Wow! It’s only been less than a month??? It feels like I’ve been neglecting this project for a long time! After the last posts I worked on this more for a couple of days but was having great difficulty. I did neglect it for a while and worked on easier things that don’t require me to learn anything new, then after it felt like it had been months I came back to it and started working on it again. As you can see in the screens above I thought the best way to form the main body of the gun where the upper, and lower rails, forward hand guard, and pistol grip, all converge was to make a cube shape and manually connect the other shapes to it.
So that was my theory I was working from. Over the last two weeks or so I worked on learning the skin modifier by trial and error and I think I’ve gotten fairly good at it. I found that a lot of the time (not always but a lot) wherever there’s an intersection in the initial wire shape when the skin modifier is applied and scaled I get a big ugly hole in the opposite side of it at the intersection for some reason. So I’ve found the best thing to do is simply not have any intersections. Use one continuous ring and separate any intersecting wires out as separate objects to be skin modified later, match the scaling then rejoin the meshes, and connect them manually in edit mode after both are the right shape. But obviously the more you can keep connected, the more continuous you can keep that shape, the better the end result will be and the more efficiently you can work. So what I was experimenting with for a while was what should be connected and what should be worked on separately.

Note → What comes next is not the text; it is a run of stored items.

(* ===== verification/DaemonRuns.v ===== *)
(** Runs of the whole daemon: what holds in every state its threads can reach from
    its start, however they interleave, and the runs that go wrong.

    The engine is any instance of [CleanEngine] with the laws [EngineLaws]; the last
    part gives the instance of the cleaning pipeline and draws the end-to-end
    conclusion about removals. *)
From Stdlib Require Import Ascii String.
From stdpp Require Import relations.
From S2P Require Import MemFs.
From S2P Require Import Prelude Domain DaemonConfig Text Psi Idle Hardware EventLoop.
From S2P Require Import Cancellation Threads Metrics Daemon Reactor DaemonProps.
From S2P Require Pipeline PipelineProps Ipc Effects Catalog Executor.

(** Two positions of a list, brought to the front. *)
Lemma two_in_front {A} (l : list A) i j x y :
  i <> j -> l !! i = Some x -> l !! j = Some y -> exists rest, l ≡ₚ x :: y :: rest.
Proof.
  intros Hne Hi Hj. exists (delete (if decide (j < i)%nat then j else Nat.pred j) (delete i l)).
  rewrite <- delete_Permutation; [by apply delete_Permutation|]. case_decide.
  - by rewrite list_lookup_delete_lt.
  - rewrite list_lookup_delete_ge by lia. by rewrite Nat.succ_pred by lia.
Qed.

(** What the daemon can rely on: reloading and cleaning keep the engine sound. *)
Class EngineLaws (E : Type) `{CleanEngine E} := {
  engine_ok : E -> Prop;
  update_ok cfg e : engine_ok e -> engine_ok (engine_update_config cfg e);
  executes_ok q e r e' : engine_ok e -> engine_executes q e r e' -> engine_ok e';
}.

Anyway I got as far as I could based on my cube shape main body theory. The end result wasn’t that good. But then I found it difficult to impossible to connect to the cube in the end, and had to throw that whole idea out!
Here’s some screens of the attempt:
Actually, you know what? Scratch that.
From the start, every time I added more to the model and I wasn’t sure if it was going to work or not, I saved a whole new file of it so that if my attempt failed I could just go back to before I made it. So now I’ve got about 50 individual saves of this one model at different points in the process. So what I’m going to do is go through them one at a time and explain each step and each lesson I learned along the way because reasons that’s why.
Spoiler alert: What I’ve been able to do with this, with the guidance of RickyBlender, JA12, riveter, and by trial and error has turned out a whole lot better than I could’ve reasonably expected at first. So I’m actually going to open a WIP thread on this.
In the meantime, here’s some screens of the next stage I came to after my last screen posts:
So in my last screen shot posts I was having trouble getting a smooth taper from the smaller lower rail to the larger upper rail. And here we can see the transition is smooth with no bulges interrupting the continuous curve.
Here’s how I figured out how to do it. I don’t know if there’s a built in tool for doing this (which is what I was hoping for) but I figured out how to do it manually using (blech!) basic math. Dun, dun, dunnnnnn! My old nemesis.
So the top rail has a scale of 2, the bottom rail has a relative scale of 1 (presumably, it’s been a while). I took the difference in scale (1) and divided it by the number of vertices I was going to have to scale up between the bottom and top rails to get the taper (16? 17? something like that) and that gave me an increment (0.0625 or something like that) to add to the scale of each vertex all the way up from the bottom to the top to give me the smooth transition I was looking for. So the scale of the first vertex at the beginning of the taper: 1.0625 almost no visible difference. Then the next would be: 1.125 and so on and so on.
It was a horrible pain in my ass (and continues to be as I continue work on the model), to do it this way, one vertex and one math at a time, but it worked! And now everything is symmetrical and smooth with no bulging!
ETA: Incidentally, since the best way to do this turned out to be the skin modifier and all of the subsequent posts have been and will be about working with that particular tool: can a moderator change the title of this thread to: “Working with Skin Modifier”?